Cross talk between the TCR and IFNGR pathways

We have shown TCR, IFNGR, STAT1, and pS727-STAT1 inclusion into the IS on naive Th cells (Figs. 1, 2, 4, and 5). Skrenta et al. have also observed some degree of physical association of these receptors by showing IFN-γ–independent internalization of IFNGR after TCR engagement (32), suggesting that these two pathways share signaling termination strategies. Capping and internalization of IFNGR seemingly occurs through the aggregation of lipid rich microdomains, a phenomenon that is also necessary for optimal TCR signaling and down-regulation (43, 44). STAT transcription factors, including STAT1, have also been shown to reside in lipid rafts (45, 46). Hence, there is evidence that all components we have identified to confer “Th1-ness” are localized in the same physical structure.

This physical association between the TCR and IFNGR pathways correlates with known pro-Th1 qualities of T cell activation. Serine phosphorylation of STAT1 is required for full STAT1 activity (21, 38) and plays an important role in linking signaling through these two receptors, as they both induce the activation of mitogen-activated protein kinase (MAPK) p38, which is the putative kinase upstream pS727-STAT1. Blockade of IFNGR or TCR signaling with PKC/PI3K or p38 MAPK inhibitors reduces STAT1-mediated gene transcription via the inhibition of this phosphoform (14, 17, 47, 48).

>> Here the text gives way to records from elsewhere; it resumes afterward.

(** the value of the leaf [(test, file, line)], when there is one *)
Definition leaf (data : gmap string (gmap string (gmap Z Z)))
    (test filename : string) (lineno : Z) : option Z :=
  files ← data !! test; lines ← files !! filename; lines !! lineno.

(** two enumerations: by the map's own key order, and the reverse of it *)
Definition forward_order : DictOrder :=
  {| iteritems := λ V m, map_to_list m;
     iteritems_perm := λ V m, reflexivity (map_to_list m) |}.

Definition backward_order : DictOrder :=
  {| iteritems := λ V m, reverse (map_to_list m);
     iteritems_perm := λ V m, reverse_Permutation (map_to_list m) |}.

(** ** The hooks nose calls between [begin] and the end of the run *)

Inductive Event :=
| WantMethod (method : Method)
| BeforeImport (module : string)
| AfterImport (module : string) (code_units : list CodeUnit)
| StartTest (test : TestCase)
| StopTest (test : TestCase) (code_units : list CodeUnit)
| ReportCall.

(** [beforeImport] and [startTest] only start the tracer; a call of
    [report] leaves the plugin as it is when the call ends, also when it
    ends by raising *)
Definition step (o : DictOrder) (s : Plugin) (e : Event) : Plugin :=
  match e with
  | WantMethod m => (wantMethod s m).2
  | BeforeImport _ => s
  | AfterImport module code_units => afterImport s module code_units
  | StartTest _ => s
  | StopTest test code_units => stopTest s test code_units
  | ReportCall => (report o s).1
  end.

Definition run_events (o : DictOrder) (s : Plugin) (es : list Event)
  : Plugin :=
  fold_left (step o) es s.

(** ** Vocabulary for stating the properties *)

(** the dictionary stored at [data[test][filename]], when there is one *)
Definition entry (data : gmap string (gmap string (gmap Z Z)))
    (test filename : string) : option (gmap Z Z) :=
  files ← data !! test; files !! filename.

(** the changed lines recorded for a file; no entry reads as no lines *)
Definition changed_lines (s : Plugin) (filename : string) : gset Z :=
  dd_value ∅ (diff_data s) filename.

(** a file record that [begin] does not skip *)
Definition retained (env : Env) (file : FileDiffRecord) : bool :=
  negb (is_header file)
  && negb (is_dev_null (new_filename file))
  && match (if is_dev_null (old_filename file)
            then new_filename file else old_filename file),
           new_filename file with
     | Some name, Some _ =>
         Py.startswith name
           (if is_dev_null (old_filename file) then "b/" else "a/")
         && is_py_script env (Py.drop 2 name)
     | _, _ => false
     end.

(** the key under which a retained record is entered in [diff_data] *)
Definition diff_key (file : FileDiffRecord) : option string :=
  Py.drop 2 <$> new_filename file.

(** a line number is recorded for a file record: some line of some hunk has
    text, and carries that number, which is not 0 *)
Definition records_lineno (file : FileDiffRecord) (n : Z) : Prop :=
  ∃ chunk l, chunk ∈ chunks file ∧ l ∈ chunk ∧ line l ≠ "" ∧
             new_lineno l = Some n ∧ n ≠ 0.

(** the [new_lineno] values of the added lines of a record, all hunks *)
Definition added_linenos (file : FileDiffRecord) : gset Z :=
  list_to_set
    (omap (λ l, match kind l with Added => new_lineno l | _ => None end)
          (concat (chunks file))).

Definition empty_report : Report :=
  {| stats_covered := 0; stats_total := 0; tests := ∅ |}.

(** every leaf of the structure, with its value, in the order of the walk *)
Definition leaves (o : DictOrder)
    (data : gmap string (gmap string (gmap Z Z)))
  : list (string * string * Z * Z) :=
  tf ← iteritems o data;
  fl ← iteritems o tf.2;
  kv ← map_to_list fl.2;
  [(tf.1, fl.1, kv.1, kv.2)].

(** the name a [StopTest] event files its coverage under *)
Definition stops (name : string) (e : Event) : Prop :=
  match e with
  | StopTest test _ => _get_name_from_test test = name
  | _ => False
  end.

(** a dictionary of line sets in which no file has a line: every entry it
    has is the empty set *)
Definition no_lines (d : gmap string (gset Z)) : Prop :=
  map_Forall (λ _ ls, ls = ∅) d.

(** a dictionary of per-key coverage in which nothing was recorded *)
Definition no_coverage (d : gmap string (gmap string (gset Z))) : Prop :=
  map_Forall (λ _ c, c = ∅) d.

(** the plugin of a run in which nothing changed: no file has a changed
    line, no test path is pending and no coverage was recorded *)
Definition blank (s : Plugin) : Prop :=
  no_lines (diff_data s) ∧ pending_files s = ∅ ∧
  no_coverage (test_cov_data s) ∧ no_coverage (importtime_cov_data s).

(** ** Vocabulary for the assembly of the report *)

(** the lines held in [missing[filename]]; no entry reads as no lines *)
Definition missing_of (st : Assembly) (f : string) : gset Z :=
  dd_value ∅ (a_missing st) f.

(** no leaf that is 1 in [d1] is anything else in [d2] *)
Definition stays_covered (d1 d2 : gmap string (gmap string (gmap Z Z)))
  : Prop :=
  ∀ t f l, leaf d1 t f l = Some 1 → leaf d2 t f l = Some 1.

(** what a statement relies on so as not to overwrite a leaf that is 1 *)
Definition allowed (st : Assembly) (i : Stmt) : Prop :=
  match i with
  | SetCovered t f c => ∀ l, leaf (a_data st) t f l = Some 1 → l ∈ c
  | MarkMissing t f =>
      ∀ l, leaf (a_data st) t f l = Some 1 → l ∉ missing_of st f
  | _ => True
  end.

Fixpoint runs_safely (p : list Stmt) (st : Assembly) : Prop :=
  match p with
  | [] => True
  | i :: p' => allowed st i ∧ runs_safely p' (exec st i)
  end.

(** the place [data[test][filename]] a statement writes, and what it stores
    there, given what was there *)
Definition stored (st : Assembly) (i : Stmt) (old : option (gmap Z Z))
  : option (string * string * gmap Z Z) :=
  match i with
  | SetCovered t f c => Some (t, f, gset_to_gmap 1 c)
  | MarkMissing t f =>
      Some (t, f, gset_to_gmap 0 (missing_of st f) ∪ default ∅ old)
  | EnsureFile t f => Some (t, f, default ∅ old)
  | MarkCovered t f c => Some (t, f, gset_to_gmap 1 c ∪ default ∅ old)
  | _ => None
  end.

Definition target (i : Stmt) : option (string * string) :=
  match i with
  | SetCovered t f _ | MarkMissing t f | EnsureFile t f | MarkCovered t f _ =>
      Some (t, f)
  | _ => None
  end.

(** no line that is 1 for [t] is held in [missing] for its file *)
Definition open_missing (t : string) (st : Assembly) : Prop :=
  ∀ f l, leaf (a_data st) t f l = Some 1 → l ∉ missing_of st f.

(** every leaf is 0 or 1 *)
Definition binary (d : gmap string (gmap string (gmap Z Z))) : Prop :=
  ∀ t f l v, leaf d t f l = Some v → v = 0 ∨ v = 1.

Definition lines_leaves (t f : string) (lines : gmap Z Z)
  : list (string * string * Z * Z) :=
  kv ← map_to_list lines; [(t, f, kv.1, kv.2)].

Definition files_leaves (o : DictOrder) (t : string)
    (files : gmap string (gmap Z Z)) : list (string * string * Z * Z) :=
  fl ← iteritems o files; lines_leaves t fl.1 fl.2.

(** the truth value [if v] gives a leaf *)
Definition is_covered (x : string * string * Z * Z) : bool :=
  negb (Z.eqb x.2 0).

(** ** Vocabulary for the configuration *)

(** ['\n'.join(ps)] *)
Fixpoint join_nl (ps : list string) : string :=
  match ps with
  | [] => ""
  | p :: rest =>
      match rest with
      | [] => p
      | _ => p ++ String "010"%char (join_nl rest)
      end
  end.

Definition no_newline (p : string) : Prop :=
  Py.has_char "010"%char p = false.

(** the values of [--quickunit-output] for which no report file is kept *)
Definition output_suppressed (out : option string) : Prop :=
  out = None ∨ out = Some "" ∨ out = Some "-".

(** a file record on which [begin] does not raise: a record that is not a
    header carries both file names *)
Definition named (file : FileDiffRecord) : Prop :=
  is_header file = true ∨
  (is_Some (old_filename file) ∧ is_Some (new_filename file)).

(** ** Vocabulary for the recorded coverage *)

(** the lines recorded for a test and a file; nothing recorded reads as no
    lines *)
Definition test_lines (s : Plugin) (test filename : string) : gset Z :=
  dd_value ∅ (dd_value ∅ (test_cov_data s) test) filename.

(** the lines recorded at the import of a module, for a file *)
Definition import_lines (s : Plugin) (module filename : string) : gset Z :=
  dd_value ∅ (dd_value ∅ (importtime_cov_data s) module) filename.

(** the lines of a file that a capture executed and that are changed lines
    of that file *)
Definition hits (s : Plugin) (code_units : list CodeUnit) (f : string)
    (l : Z) : Prop :=
  ∃ cu, cu ∈ code_units ∧ cu_name cu ++ ".py" = f ∧
        l ∈ executed_lines cu ∧ l ∈ changed_lines s f.

(** every set of lines recorded under a key and a file is non-empty and
    made of changed lines of that file *)
Definition within_changes (diff : gmap string (gset Z))
    (d : gmap string (gmap string (gset Z))) : Prop :=
  ∀ k cov f ls, d !! k = Some cov → cov !! f = Some ls →
                ls ≠ ∅ ∧ ∃ changed, diff !! f = Some changed ∧ ls ⊆ changed.

Definition recorded_within_changes (s : Plugin) : Prop :=
  within_changes (diff_data s) (test_cov_data s) ∧
  within_changes (diff_data s) (importtime_cov_data s).

(** the import-time lines laid over a test for a file *)
Definition overlay_lines (s : Plugin) (test filename : string) : gset Z :=
  match overlay_of s test with
  | Some imported => default ∅ (imported !! filename)
  | None => ∅
  end.

(** the file whose [missing] set a statement assigns *)
Definition missing_target (i : Stmt) : option string :=
  match i with
  | SetMissing f _ | NarrowMissing f _ => Some f
  | _ => None
  end.

(** ** Vocabulary for the end of the run *)

(** the report a call of [report] wrote, when it wrote one *)
Definition written (r : Outcome) : option Report :=
  match r with
  | Returned w => w
  | ValueError => None
  end.

(** the file names whose entry a hook reads with [diff_data[filename]]:
    [wantMethod] reads the entry of the class's file (line 198), the
    assembly of the report reads, in the order of its walk, the entry of
    every file of every test's own coverage (line 294); the hooks that
    record coverage read none this way *)
Definition event_reads (o : DictOrder) (s : Plugin) (e : Event)
  : list string :=
  match e with
  | WantMethod m => [relative_filename s (cls_file (im_class m))]
  | ReportCall =>
      if Z.eqb (verbosity s) 0 then []
      else omap (λ i, match i with ReadDiff f => Some f | _ => None end)
                (program o s)
  | _ => []
  end.



(** the dictionary after the entries of the given files were read in turn *)
Definition touched (d : gmap string (gset Z)) (files : list string)
  : gmap string (gset Z) :=
  fold_left (dd_touch ∅) files d.

(** the file object after [close] *)
Definition close_file (rf : ReportFile) : ReportFile :=
  {| destination := destination rf; closed := true |}.

Definition is_report_call (e : Event) : bool :=
  match e with
  | ReportCall => true
  | _ => false
  end.

(** [report] is among the hooks that ran *)
Definition reported (es : list Event) : bool := existsb is_report_call es.

(** the directory of a report file can neither be found nor made: the path
    is empty, or it does not exist and [os.makedirs] raises *)
Definition directory_fails (env : Env) (path : string) : Prop :=
  path = "" ∨ (path_exists env path = false ∧ makedirs env path = false).

(** ** Concrete runs *)

Module Scenario.

(** a working tree at [/repo/] in which the files ending in [.py] are the
    Python scripts, with a directory [build]; directories can be made and
    files opened *)
Definition env : Env :=
  {| is_py_script := λ f, String.eqb (Py.drop (String.length f - 3) f) ".py";
     abspath := λ f, "/repo/" ++ f;
     parse := DiffParser.parse;
     path_exists := λ p, String.eqb p "build";
     makedirs := λ _, true;
     open_for_writing := λ _, true |}.

Definition added (n : Z) (text : string) : DiffLine :=
  {| kind := Added; old_lineno := None; new_lineno := Some n;
     line := text |}.

Definition unchanged (old n : Z) (text : string) : DiffLine :=
  {| kind := Unmodified; old_lineno := Some old; new_lineno := Some n;
     line := text |}.

Definition modified (name : string) (cs : list Hunk) : FileDiffRecord :=
  {| is_header := false; old_filename := Some ("a/" ++ name);
     new_filename := Some ("b/" ++ name); chunks := cs |}.

Definition created (name : string) (cs : list Hunk) : FileDiffRecord :=
  {| is_header := false; old_filename := Some "/dev/null";
     new_filename := Some ("b/" ++ name); chunks := cs |}.

(** [--quickunit-output=sys://stdout], no prefix option *)
Definition options (v : Z) : Options :=
  {| opt_verbosity := v; quickunit_prefix := None;
     quickunit_output := Some "sys://stdout" |}.

(** the plugin after [configure] with verbosity [v] *)
Definition configured (v : Z) : Plugin :=
  {| verbosity := v; prefixes := ["tests/"]; pending_files := ∅;
     diff_data := ∅; test_cov_data := ∅; importtime_cov_data := ∅;
     test_to_module_map := ∅; root := None;
     report_file := Some {| destination := SysStream "stdout";
                            closed := false |};
     tests_run := ∅ |}.

Definition test_in (file : string) : Method :=
  {| im_class := {| cls_file := file; cls_startlineno := 1;
                    cls_nlines := 20 |};
     func_startlineno := 5; func_nlines := 3 |}.

Definition case (module cls method : string) : TestCase :=
  {| test_module := module; testMethodName := method;
     resolved_module := module; resolved_name := cls |}.

Definition ran (name : string) (lines : list Z) : CodeUnit :=
  {| cu_name := name; executed_lines := lines |}.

In contrast, our data indicate that naive circulating Th cells express pS727-STAT1 and that only IFNGR, but not TCR, signaling elicits a modest increase of this phosphoform. These differences may be explained by the choice of cell model used in our experiments; all cells were purified, freshly isolated T cells and not transformed cell lines. However, we cannot exclude the possibility that TCR signaling regulates pS727-STAT1 in vivo, resulting in saturating levels of pS727-STAT1 in Thp ex vivo that cannot be further increased. TCR “tickling” or in vivo nonproductive continuous TCR self-recognition by Thps is required for their survival (49). This low-affinity stimulus induces CD3ζ chain phosphorylation, involves NFκB signaling (50), and may account for STAT1 serine phosphorylation. Another possible source of pS727-STAT1 in vivo is baseline cytokine signaling through IL7R (49, 51) and IL2Rβ (that can directly interact with STAT1) (52). Both IL-2– and IL-7–induced T cell proliferation use p38 MAPK (53). Hence, the same mechanisms that control T cell homeostasis may also be responsible for ensuring an available pool of pS727-STAT1 to prime circulating Thp for rapid activation of STAT1-driven gene expression.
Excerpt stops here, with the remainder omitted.